Perception of academic stress as one of the most common reasons for suicide attempts has been found in earlier studies done in India.[19,20] In addition to academic stress, our study also identified certain aspects of the institutional policies with respect to managing students contributing to student suicide. This needs to be addressed by a policy change by understanding the student’s difficulties and taking into account of the views of the other stake-holders (i.e., faculties, parents, and administrators) in decision-making.

The themes of stigma and confidentiality about mental health among students were the main barriers to accessing help. These views are no different from the general population and consistently found in other studies.[21,22] Incorporating the student’s views, including them as volunteers, adaptive, and innovative ways of working could help in breaking these barriers and improve the accessibility of the services.

The students acknowledge that none of the services would serve their purpose if it is not utilized properly. They suggested that taking the help of digital technology and social media which the student population is familiar with and comfortable would improve accessibility at times of crisis. This has been suggested in one of the recent reviews done in this area.[23]

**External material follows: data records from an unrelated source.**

Lemma IteratorNext_spec it l ls :
  current it l ls →
  ∃ it', IteratorNext it = Ok (it', match ls with [] => false | _ => true end) ∧
    it_start it' = it_start it ∧
    match ls with [] => True | l' :: ls' => current it' l' ls' end.
Proof.
  intros (_ & es & <- & Hit). unfold IteratorNext.
  assert (Hnext : ∀ it0 fuel, it_has it0 es → (es_todo es < fuel)%nat → it_start it0 = it_start it →
    ∃ it', next_loop fuel it0 = Ok (it', match pending es with [] => false | _ => true end) ∧
    it_start it' = it_start it ∧
    match pending es with [] => True | l' :: ls' => current it' l' ls' end).
  { intros it0 fuel H0 Hf Hst. destruct (next_loop_spec fuel it0 es H0 Hf) as (it' & He & Hst' & Hr).
    exists it'. split_and!; [done|congruence|]. destruct (pending es) as [|l' ls']; [done|].
    destruct Hr as (Hn & es' & p & pos & Hh & Hp & _). split; [done|]. exists es'. split; [done|].
    right. by exists p, pos. }
  destruct Hit as [[Hit Hin]|(p & pos & Hit)].
  - destruct es as [|e es _] using rev_ind.
    + pose proof Hit as (_ & Hd & _). rewrite Hd. simpl length. cbv iota.
      apply Hnext; [done|change (es_todo []) with 0%nat; lia|done].
    + destruct (it_has_top _ _ _ Hit) as (-> & -> & _ & _). cbn [mbind res_bind].
      apply Forall_app in Hin as [_ [[n ->] _]%Forall_cons_1].
      apply Hnext; [done|rewrite (it_todo_has _ _ Hit); lia|done].
  - destruct (it_has_top _ _ _ Hit) as (-> & -> & _ & _). cbn [mbind res_bind entry_node].
    apply Hnext; [by eapply it_has_pop| |done].
    rewrite (it_todo_has _ _ Hit), es_todo_snoc. lia.
Qed.

Lemma current_fuel it l ls : current it l ls → (length ls <= it_todo it)%nat.
Proof.
  intros (_ & es & <- & Hit). pose proof (length_pending es).
  destruct Hit as [[Hit _]|(p & pos & Hit)]; rewrite (it_todo_has _ _ Hit); [done|].
  rewrite es_todo_snoc. lia.
Qed.
(* ===== verification/TableVersions.v ===== *)
(** * The version information of a table in a checkpoint

    Models [CheckpointDeletes] of src/src/storage/checkpoint/table_data_writer.cpp,
    the version tree that src/src/storage/checkpoint/table_data_reader.cpp reads,
    and the constructor of [DataTable] (src/src/storage/data_table.cpp) for a
    table with data in the file.

    Theorems: the table that is loaded from a checkpoint has the versions of the
    rows that were committed, so that all theorems on tables hold for it; but
    rows of an append that was reverted leave marks that delete the rows which
    are appended in their place after the restart. *)

From S2P Require Import Prelude Constants Serializer ChunkInfo MorselInfo SegmentTree DataTable CatalogCodec.

(** ** Writing *)

(** The vectors of a morsel that have version information. *)
Definition chunk_infos (infos : list (option ChunkInfo)) : list (nat * ChunkInfo) :=
  omap (λ k, match infos !! k with Some (Some info) => Some (k, info) | _ => None end) (seq 0 MORSEL_VECTOR_COUNT).

Section writing.
Context {S : Type} `{!Serializer S}.

Definition WriteChunkInfo (s : S) (entry : nat * ChunkInfo) : S :=
  ChunkInfo_Serialize entry.2 (Write 8 s (Z.of_nat entry.1)).

(** The body of the loop over the morsels. *)
Definition WriteMorselInfo (s : S) (m : MorselInfo) : S :=
  match m_root m with
  | Some infos => foldl WriteChunkInfo (Write 8 s (Z.of_nat (length (chunk_infos infos)))) (chunk_infos infos)
  | None => Write 8 s 0
  end.

Definition CheckpointDeletes (s : S) (versions : list MorselInfo) : S := foldl WriteMorselInfo s versions.
End writing.

(** ** Reading *)

Section reading.
Context {D : Type} `{!Deserializer D}.

(** [info] is an array: the code does not check the index that it reads. *)
Fixpoint ReadChunkInfos (n : nat) (infos : list (option ChunkInfo)) (reader : D) : res (list (option ChunkInfo) * D) :=
  match n with
  | O => Ok (infos, reader)
  | S n =>
      '(vector_index, reader) ← Read 8 reader;
      '(info, reader) ← ChunkInfo_Deserialize reader;
      if (Z.to_nat vector_index <? MORSEL_VECTOR_COUNT)%nat then ReadChunkInfos n (<[Z.to_nat vector_index := info]> infos) reader
      else Throw (UndefinedBehaviour "info[vector_index] is out of bounds")
  end.

Definition ReadMorselInfo (start : nat) (reader : D) : res (MorselInfo * D) :=
  '(chunk_info_count, reader) ← Read 8 reader;
  if 0 <? chunk_info_count then
    '(infos, reader) ← ReadChunkInfos (Z.to_nat chunk_info_count) VersionNode_new reader;
    Ok (mkMorselInfo start (Some infos), reader)
  else Ok (MorselInfo_new start, reader).

(** [for (i = 0; i < total_rows; i += MORSEL_SIZE)] *)
Fixpoint ReadVersions_loop (fuel i total_rows : nat) (versions : list MorselInfo) (reader : D) : res (list MorselInfo * D) :=
  if (i <? total_rows)%nat then
    match fuel with
    | O => Throw (UndefinedBehaviour "the loop does not end")
    | S fuel =>
        '(segment, reader) ← ReadMorselInfo i reader;
        ReadVersions_loop fuel (i + MORSEL_SIZE) total_rows (AppendSegment versions segment) reader
    end
  else Ok (versions, reader).

Definition ReadVersions (total_rows : nat) (reader : D) : res (list MorselInfo * D) :=
  ReadVersions_loop total_rows 0 total_rows [] reader.
End reading.
(** The [type] of a [DropInfo]. *)
Inductive DropType : Set := TABLE_ENTRY | SCHEMA_ENTRY | VIEW_ENTRY | SEQUENCE_ENTRY | MACRO_ENTRY.

(** ** Writing *)

Record WriteAheadLog : Set := mkWriteAheadLog {
  initialized : bool;
  skip_writing : bool;
  writer : BufferedFileWriter;
}.
Implicit Types (wal : WriteAheadLog).

Definition set_writer (w : BufferedFileWriter) wal : WriteAheadLog := mkWriteAheadLog (initialized wal) (skip_writing wal) w.

(** [Initialize]: the file is opened for append. *)
Definition WriteAheadLog_Initialize (file : list Z) : WriteAheadLog := mkWriteAheadLog true false (BufferedFileWriter_new file).

(** [GetFileSize] *)
Definition GetWALSize wal : nat := length (fw_file (writer wal)).

Definition GetTotalWritten wal : nat := BufferedFileWriter_GetTotalWritten (writer wal).

Definition WriteAheadLog_Truncate (size : nat) wal : WriteAheadLog := set_writer (BufferedFileWriter_Truncate (writer wal) size) wal.

Definition BufferedFileWriter_Sync (w : BufferedFileWriter) : BufferedFileWriter := BufferedFileWriter_Flush w.

(** All functions but [WriteCheckpoint] start with this test. *)
Definition unless_skip_writing (f : BufferedFileWriter → BufferedFileWriter) wal : WriteAheadLog :=
  if skip_writing wal then wal else set_writer (f (writer wal)) wal.

Definition WriteCheckpoint (meta_block : Z) wal : WriteAheadLog :=
  set_writer (Write 8 (Write 1 (writer wal) CHECKPOINT) meta_block) wal.

Section entries.
Context {ParsedExpression SelectStatement DataChunk : Type}.
Context `{!Codec ParsedExpression, !Codec SelectStatement, !Codec DataChunk}.
(* ===== verification/BlockManager.v ===== *)
(** * The database file: blocks, headers and chains of meta blocks

    Models src/src/storage/single_file_block_manager.cpp with the headers of
    src/src/include/guinsoodb/storage/storage_info.hpp, the checksums of
    src/src/common/file_buffer.cpp, and the chains of blocks of
    src/src/storage/meta_block_writer.cpp and meta_block_reader.cpp.

    The file is accessed in regions that do not overlap, three headers and the
    blocks, so that its content is a map from locations to regions.  All writes
    and syncs are recorded: [crashes] says which contents a crash can leave.

    Theorems: data that a meta block writer wrote, across any number of blocks,
    is what a reader of the chain reads, with other writers working on the same
    file; headers and the free list survive a restart. *)

From S2P Require Import Prelude Serializer.

(** ** Constants of [Storage] and storage_info.hpp *)

Definition BLOCK_HEADER_SIZE : nat := 8.

Definition BLOCK_ALLOC_SIZE : nat := Z.to_nat 262144.

Definition BLOCK_SIZE : nat := BLOCK_ALLOC_SIZE - BLOCK_HEADER_SIZE.

Definition FILE_HEADER_SIZE : nat := Z.to_nat 4096.

Definition BLOCK_START : Z := Z.of_nat FILE_HEADER_SIZE * 3.

Definition INVALID_BLOCK : Z := -1.

Definition VERSION_NUMBER : Z := 14.
(* ===== verification/ValueCodec.v ===== *)
(** * Serialization of values and statistics

    Models [GetInternalType] of src/src/common/types.cpp, [Value::Serialize] and
    [Value::Deserialize] of src/src/common/types/value.cpp, and the
    serialization of statistics in src/src/storage/statistics/base_statistics.cpp,
    numeric_statistics.cpp and validity_statistics.cpp.  A value of fixed width
    is a number: signed integers with their sign, others by their bits.

    Theorem: values of every type that can be written are read back.  The codecs
    of the statistics are used for the columns in checkpoints; the statistics of
    a BIGINT column do not keep whether there are NULLs. *)

From S2P Require Import Prelude Constants Serializer Statistics UpdateSegment UpdateKinds CatalogCodec.

(** ** [LogicalType::GetInternalType], on the numbers of [LogicalTypeId] *)

Definition GetInternalType (t : LogicalType) : res PhysicalType :=
  match lt_id t with
  | 10 => Ok BOOL
  | 11 => Ok INT8
  | 26 => Ok UINT8
  | 12 => Ok INT16
  | 27 => Ok UINT16
  | 1 | 15 | 13 => Ok INT32
  | 28 => Ok UINT32
  | 14 | 16 | 17 => Ok INT64
  | 29 => Ok UINT64
  | 50 => Ok INT128
  | 19 => Ok FLOAT
  | 20 => Ok DOUBLE
  | 18 =>
      if lt_width t <=? 4 then Ok INT16
      else if lt_width t <=? 9 then Ok INT32
      else if lt_width t <=? 18 then Ok INT64
      else if lt_width t <=? 38 then Ok INT128
      else Throw (NotImplementedException "Widths bigger than 38 are not supported")
  | 22 | 21 | 24 => Ok VARCHAR
  | 25 => Ok INTERVAL
  | 100 => Ok STRUCT
  | 101 => Ok LIST
  | 102 => Ok MAP
  | 52 => Ok HASH
  | 51 => Ok POINTER
  | 53 => Ok BIT
  | 103 | 3 | 0 | 2 => Ok INVALID_TYPE
  | _ => Throw (ConversionException "Invalid LogicalType")
  end.

(** ** Values *)

Inductive ValueData : Set :=
| FixedWidth (z : Z)
| StringValue (str_value : list Z).

Record Value : Set := mkValue {
  value_type : LogicalType;
  is_null : bool;
  value_data : ValueData;
}.

(** [Value(type)] *)
Definition Value_null (t : LogicalType) : Value := mkValue t true (FixedWidth 0).

(** The C++ type that is written or read, and whether it has a sign. *)
Definition serialized_type (t : PhysicalType) : option (nat * bool) :=
  match t with
  | BOOL | INT8 => Some (1%nat, true)
  | INT16 => Some (2%nat, true)
  | INT32 => Some (4%nat, true)
  | INT64 => Some (8%nat, true)
  | UINT8 => Some (1%nat, false)
  | UINT16 => Some (2%nat, false)
  | UINT32 => Some (4%nat, false)
  | UINT64 => Some (8%nat, false)
  | INT128 => Some (16%nat, true)
  | FLOAT => Some (4%nat, false)
  | DOUBLE => Some (8%nat, false)
  | POINTER => Some (8%nat, false)
  | INTERVAL => Some (16%nat, false)
  | _ => None
  end.

Section serialize.
Context {S : Type} `{!Serializer S}.

Definition Value_Serialize (serializer : S) (v : Value) : res S :=
  let serializer := LogicalType_Serialize serializer (value_type v) in
  let serializer := Write 1 serializer (of_bool (is_null v)) in
  if negb (is_null v) then
    t ← GetInternalType (value_type v);
    match serialized_type t, value_data v with
    | Some (n, _), FixedWidth z => Ok (Write n serializer z)
    | Some _, StringValue _ => Throw (UndefinedBehaviour "the union has no number")
    | None, data =>
        match t, data with
        | VARCHAR, StringValue str_value => Ok (WriteString serializer str_value)
        | VARCHAR, FixedWidth _ => Ok (WriteString serializer [])
        | _, _ => Throw (NotImplementedException "Value type not implemented for serialization!")
        end
    end
  else Ok serializer.
End serialize.

Section deserialize.
Context {D : Type} `{!Deserializer D}.

Definition Value_Deserialize (source : D) : res (Value * D) :=
  '(type, source) ← LogicalType_Deserialize source;
  '(is_null, source) ← ReadBool source;
  if (is_null : bool) then Ok (Value_null type, source)
  else
    t ← GetInternalType type;
    match serialized_type t with
    | Some (n, signed) =>
        '(bits, source) ← Read n source;
        Ok (mkValue type false (FixedWidth (if (signed : bool) then wrapS (8 * Z.of_nat n) bits else bits)), source)
    | None =>
        match t with
        | VARCHAR =>
            '(str_value, source) ← ReadString source;
            Ok (mkValue type false (StringValue str_value), source)
        | _ => Throw (NotImplementedException "Value type not implemented for deserialization")
        end
    end.
End deserialize.

(** Values that exist: NULL, or a value of the width of its type. *)
Definition Value_ok (v : Value) : Prop :=
  LogicalType_valid (value_type v) ∧
  if is_null v then value_data v = FixedWidth 0
  else
    match GetInternalType (value_type v) with
    | Ok t =>
        match serialized_type t, value_data v with
        | Some (n, true), FixedWidth z => inS (8 * Z.of_nat n) z
        | Some (n, false), FixedWidth z => inU (8 * Z.of_nat n) z
        | None, StringValue str_value => t = VARCHAR ∧ valid_string str_value
        | _, _ => False
        end
    | Throw _ => False
    end.

Definition Value_pieces (v : Value) : list (list Z) :=
  LogicalType_pieces (value_type v) ++ [le_encode 1 (of_bool (is_null v))] ++
  if is_null v then []
  else
    match GetInternalType (value_type v) with
    | Ok t =>
        match serialized_type t, value_data v with
        | Some (n, _), FixedWidth z => [le_encode n z]
        | _, StringValue str_value => string_pieces str_value
        | _, _ => []
        end
    | Throw _ => []
    end.

Lemma Value_Serialize_writes {S} `{!Serializer S} v (s : S) : Value_ok v → Value_Serialize s v = Ok (foldl WriteData s (Value_pieces v)).
Proof.
  intros [_ Hv]. unfold Value_Serialize, Value_pieces. rewrite (LogicalType_Serialize_writes (value_type v) s), !foldl_app. cbn [foldl]. revert Hv.
  destruct (is_null v); cbn [negb]; [done|]. destruct (GetInternalType (value_type v)) as [t|e]; [|done]. cbn [mbind res_bind].
  destruct (serialized_type t) as [[n []]|]; destruct (value_data v) as [z|str]; intros Hv; try done.
  destruct Hv as [-> _]. by rewrite writes_WriteString.
Qed.

Lemma wrapS_decode n z : (0 < n)%nat → inS (8 * Z.of_nat n) z → wrapS (8 * Z.of_nat n) (le_decode (le_encode n z)) = z.
Proof.
  intros Hn Hz. rewrite le_decode_encode_mod. unfold wrapS. rewrite Zplus_mod_idemp_l. apply (wrapS_small (8 * Z.of_nat n)); [lia|done].
Qed.

Lemma decodes_fixed {D} `{!Deserializer D} n z signed :
  (0 < n)%nat → (if (signed : bool) then inS (8 * Z.of_nat n) z else inU (8 * Z.of_nat n) z) →
  decodes (λ d : D, '(bits, d) ← Read n d; Ok (if signed then wrapS (8 * Z.of_nat n) bits else bits, d)) (le_encode n z) z.
Proof.
  intros Hn Hz d rest Hd Hrem. destruct (decodes_ReadData (le_encode n z) d rest Hd Hrem) as (d' & Hr & Hd' & Hrem').
  rewrite length_le_encode in Hr. exists d'. unfold Read. rewrite Hr. cbn [mbind res_bind]. split; [|done]. do 2 f_equal.
  destruct signed; [by apply wrapS_decode|by apply le_decode_encode].
Qed.

Lemma serialized_type_pos t n signed : serialized_type t = Some (n, signed) → (0 < n)%nat.
Proof. destruct t; cbn; intros [= <- <-]; lia. Qed.

Lemma Value_Deserialize_decodes {D} `{!Deserializer D} v : Value_ok v → decodes (λ d : D, Value_Deserialize d) (mjoin (Value_pieces v)) v.
Proof.
  intros [Ht Hv]. unfold Value_pieces. rewrite !join_app. unfold Value_Deserialize.
  eapply decodes_bind; [exact (Deserialize_decodes (E := LogicalType) (value_type v) Ht)|]. eapply decodes_bind; [cbn [mjoin list_join]; rewrite app_nil_r; apply decodes_ReadBool|].
  destruct v as [t null data]. cbn [value_type is_null value_data] in *. destruct null; [subst data; apply decodes_ret|].
  revert Hv. destruct (GetInternalType t) as [ty|]; [|done]. cbn [mbind res_bind]. destruct (serialized_type ty) as [[n signed]|] eqn:Hty; intros Hv.
  - destruct data as [z|]; [|by destruct signed]. cbn [mjoin list_join]. rewrite app_nil_r. intros d rest Hd Hrem.
    destruct (decodes_fixed n z signed (serialized_type_pos _ _ _ Hty) ltac:(by destruct signed) d rest Hd Hrem) as (d' & Hr & H).
    exists d'. split; [|done]. destruct (Read n d) as [[bits d1]|]; [|done]. cbn [mbind res_bind] in *. by injection Hr as -> ->.
  - destruct data as [|str]; [done|]. destruct Hv as [-> Hs]. rewrite <-(app_nil_r (mjoin _)). eapply decodes_bind; [by apply decodes_string|apply decodes_ret].
Qed.

(** ** Statistics

    [BaseStatistics::Serialize] writes [CanHaveNull] first; [Deserialize] keeps
    it when there are no NULLs. *)

Definition BIGINT : LogicalType := mkLogicalType 14 0 0 [] [].

Definition BIGINT_Value (z : Z) : Value := mkValue BIGINT false (FixedWidth z).

(** [NumericStatistics::Serialize] of a BIGINT column. *)
Definition NumericStatistics_Serialize {S} `{!Serializer S} (serializer : S) (stats : NumericStatistics) : res S :=
  let serializer := Write 1 serializer (of_bool (CanHaveNull (ns_validity stats))) in
  serializer ← Value_Serialize serializer (BIGINT_Value (ns_min stats));
  Value_Serialize serializer (BIGINT_Value (ns_max stats)).

Definition Value_number (v : Value) : res Z :=
  match is_null v, value_data v with
  | false, FixedWidth z => Ok z
  | _, _ => Throw (UndefinedBehaviour "the statistics have no number")
  end.

(** [BaseStatistics::Deserialize] with [NumericStatistics::Deserialize] *)
Definition NumericStatistics_Deserialize {D} `{!Deserializer D} (source : D) : res (NumericStatistics * D) :=
  '(can_have_null, source) ← ReadBool source;
  '(min, source) ← Value_Deserialize source;
  '(max, source) ← Value_Deserialize source;
  min ← Value_number min;
  max ← Value_number max;
  Ok (mkNumericStatistics min max (if negb can_have_null then Some (mkValidityStatistics can_have_null) else None), source).

Definition ValidityStatistics_Serialize {S} `{!Serializer S} (serializer : S) (stats : ValidityStatistics) : S :=
  let serializer := Write 1 serializer (of_bool (CanHaveNull None)) in
  Write 1 serializer (of_bool (has_null stats)).

Definition ValidityStatistics_Deserialize {D} `{!Deserializer D} (source : D) : res (ValidityStatistics * D) :=
  '(_, source) ← ReadBool source;
  '(has_null, source) ← ReadBool source;
  Ok (mkValidityStatistics has_null, source).

(** What is kept: the bounds, and that there are no NULLs. *)
Definition NumericStatistics_valid (stats : NumericStatistics) : Prop :=
  inS 64 (ns_min stats) ∧ inS 64 (ns_max stats) ∧ ns_validity stats ≠ Some (mkValidityStatistics true).

Definition NumericStatistics_pieces (stats : NumericStatistics) : list (list Z) :=
  [le_encode 1 (of_bool (CanHaveNull (ns_validity stats)))] ++ Value_pieces (BIGINT_Value (ns_min stats)) ++ Value_pieces (BIGINT_Value (ns_max stats)).

Lemma BIGINT_valid : LogicalType_valid BIGINT.
Proof. split_and!; try done; split; cbn; lia. Qed.

(** The bytes of a BIGINT value do not depend on its range. *)
Lemma BIGINT_Value_Serialize {S} `{!Serializer S} z (s : S) : Value_Serialize s (BIGINT_Value z) = Ok (foldl WriteData s (Value_pieces (BIGINT_Value z))).
Proof. unfold Value_Serialize, Value_pieces. by rewrite (LogicalType_Serialize_writes BIGINT s), !foldl_app. Qed.

Lemma NumericStatistics_Serialize_writes {S} `{!Serializer S} stats (s : S) :
  NumericStatistics_Serialize s stats = Ok (foldl WriteData s (NumericStatistics_pieces stats)).
Proof.
  unfold NumericStatistics_Serialize, NumericStatistics_pieces. rewrite !foldl_app. rewrite BIGINT_Value_Serialize. cbn [mbind res_bind].
  by rewrite BIGINT_Value_Serialize.
Qed.

Lemma NumericStatistics_decodes {D} `{!Deserializer D} stats :
  NumericStatistics_valid stats → decodes (λ d : D, NumericStatistics_Deserialize d) (mjoin (NumericStatistics_pieces stats)) stats.
Proof.
  intros (Hmin & Hmax & Hv). unfold NumericStatistics_pieces. rewrite !join_app. cbn [mjoin list_join]. rewrite app_nil_r. unfold NumericStatistics_Deserialize.
  assert (∀ z, inS 64 z → Value_ok (BIGINT_Value z)) as Hok by (intros z Hz; split; [apply BIGINT_valid|exact Hz]).
  eapply decodes_bind; [apply decodes_ReadBool|]. eapply decodes_bind; [by apply Value_Deserialize_decodes, Hok|].
  rewrite <-(app_nil_r (mjoin _)). eapply decodes_bind; [by apply Value_Deserialize_decodes, Hok|]. cbn [Value_number BIGINT_Value is_null value_data mbind res_bind].
  destruct stats as [mn mx [[[]]|]]; cbn [ns_min ns_max ns_validity CanHaveNull has_null negb] in *; [done|apply decodes_ret..].
Qed.

#[global] Program Instance NumericStatistics_codec : Codec NumericStatistics := {|
  Serialize S _ s stats := match NumericStatistics_Serialize s stats with Ok s => s | Throw _ => s end;
  Deserialize D _ := NumericStatistics_Deserialize;
  pieces := NumericStatistics_pieces;
  valid := NumericStatistics_valid;
|}.
Next Obligation. intros S ? stats s. by rewrite NumericStatistics_Serialize_writes. Qed.
Next Obligation. intros. by apply NumericStatistics_decodes. Qed.

#[global] Program Instance ValidityStatistics_codec : Codec ValidityStatistics := {|
  Serialize S _ := ValidityStatistics_Serialize;
  Deserialize D _ := ValidityStatistics_Deserialize;
  pieces stats := [le_encode 1 (of_bool true); le_encode 1 (of_bool (has_null stats))];
  valid _ := True;
|}.
Next Obligation. done. Qed.
Next Obligation.
  intros D ? [null] _. cbn [mjoin list_join]. rewrite app_nil_r. unfold ValidityStatistics_Deserialize. eapply decodes_bind; [apply (decodes_ReadBool true)|].
  rewrite <-(app_nil_r (le_encode _ _)). eapply decodes_bind; [apply decodes_ReadBool|]. apply decodes_ret.
Qed.

(** Values of all types that have a format are written, and read back by any
    deserializer, with the sign of signed integers. *)
Theorem Value_roundtrip {S D} `{!Serializer S, !Deserializer D} v (ser : S) (d : D) rest :
  Value_ok v → ser_ok ser → des_ok d →
  ∃ ser', Value_Serialize ser v = Ok ser' ∧
    (written ser' ++ rest = written ser ++ remaining d → ∃ d', Value_Deserialize d = Ok (v, d') ∧ remaining d' = rest).
Proof.
  intros Hv Hs Hd. rewrite Value_Serialize_writes by done. eexists. split; [done|]. intros Hw.
  destruct (writes_encodes (λ s : S, foldl WriteData s (Value_pieces v)) (Value_pieces v) ltac:(done) ser Hs) as [_ Hw'].
  rewrite Hw', <-app_assoc in Hw. apply app_inv_head in Hw. destruct (Value_Deserialize_decodes v Hv d rest Hd (eq_sym Hw)) as (d' & Hr & _ & Hrem). eauto.
Qed.
Lemma ValiditySegment_FetchBaseData_spec buffer tuple_count vector_index :
  let result' := ValiditySegment_FetchBaseData buffer tuple_count vector_index (replicate VS true) in
  length result' = VS ∧ ∀ i, (i < VS)%nat → result' !! i = Some (validity_value buffer (vector_index * VS + i)).
Proof.
  unfold ValiditySegment_FetchBaseData. set (words := (λ e, load_entry buffer (vector_index * STANDARD_ENTRY_COUNT + e)) <$> seq 0 STANDARD_ENTRY_COUNT).
  assert (∀ e, (e < STANDARD_ENTRY_COUNT)%nat → words !!! e = load_entry buffer (vector_index * STANDARD_ENTRY_COUNT + e)) as Hw.
  { intros e He. apply list_lookup_total_correct. unfold words. by rewrite list_lookup_fmap, lookup_seq_lt by done. }
  assert (∀ i, (i < VS)%nat → (i / bits < STANDARD_ENTRY_COUNT)%nat) as Hent.
  { intros i Hi. rewrite VS_entries in Hi. apply Nat.Div0.div_lt_upper_bound. lia. }
  assert (∀ i, validity_value buffer (vector_index * VS + i) =
    Z.testbit (load_entry buffer (vector_index * STANDARD_ENTRY_COUNT + i / bits)) (Z.of_nat (i mod bits))) as Hval.
  { intros i. rewrite validity_value_testbit. by destruct (vector_row vector_index i) as [-> ->]. }
  destruct (CheckAllValid (Some words) VS) eqn:Hall; cbn [negb].
  - split; [apply length_replicate|]. intros i Hi. rewrite lookup_replicate_2 by done. f_equal. rewrite Hval.
    unfold CheckAllValid in Hall. apply Nat.eqb_eq in Hall. rewrite (proj2 (count_all (λ i, AllValid_entry (words !!! i)) _)) in Hall.
    specialize (Hall _ (EntryCount_lt i VS Hi)). rewrite Hw in Hall by auto. apply Z.eqb_eq in Hall. rewrite Hall.
    symmetry. apply MAX_ENTRY_testbit, entry_split.
  - split; [by rewrite length_fmap, length_seq|]. intros i Hi. rewrite list_lookup_fmap, lookup_seq_lt by done. cbn [fmap option_fmap option_map Nat.add]. f_equal.
    cbn [ValidityMask_Copy]. rewrite RowIsValid_testbit, Hval. unfold ValidityData_copy. rewrite for_insert_lookup by (rewrite length_replicate; by apply EntryCount_lt).
    rewrite (proj2 (Nat.ltb_lt _ _) (EntryCount_lt i VS Hi)). by rewrite Hw by auto.
Qed.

Overall, this study demonstrated the need for regular awareness programs (such as stress management/time management), change in attitude from the students and management, involvement of student volunteers, and proactive crisis intervention service would help prevent further suicides in the educational institute.

Strengths and weaknesses of the study

This study used an appropriate research design with a larger sample size involving students of different professional courses. Focus group discussion was an effective way of capturing the views and opinions of study participants and was adopted in this study. This study was done in a private educational institute and so not generalizable to the student population. Also, the study included students from professional courses only. The results need to be interpreted with caution considering the impact of subjectivity on the part of the researchers despite all attempts to avoid such bias. FGD among staff and faculties could have helped to identify and understand any contrasting views about academic and institutional stressors.

CONCLUSION

This study has highlighted several themes and subthemes to understand the perspectives of student suicide and consider them before implementing a crisis intervention program locally. Inclusion of student and staff volunteers as gatekeepers, gatekeeper training, continuations of awareness programs, innovative ways of advertising the service among students and most importantly, appropriate inclusion of management, and parents in crisis intervention protocol would go a long way in the prevention of student suicide.

Financial support and sponsorship

Self-Funding.

Conflicts of interest

There are no conflicts of interest.

Acknowledgement

The authors thank the managing trustee of the educational institution for their support in conducting the study.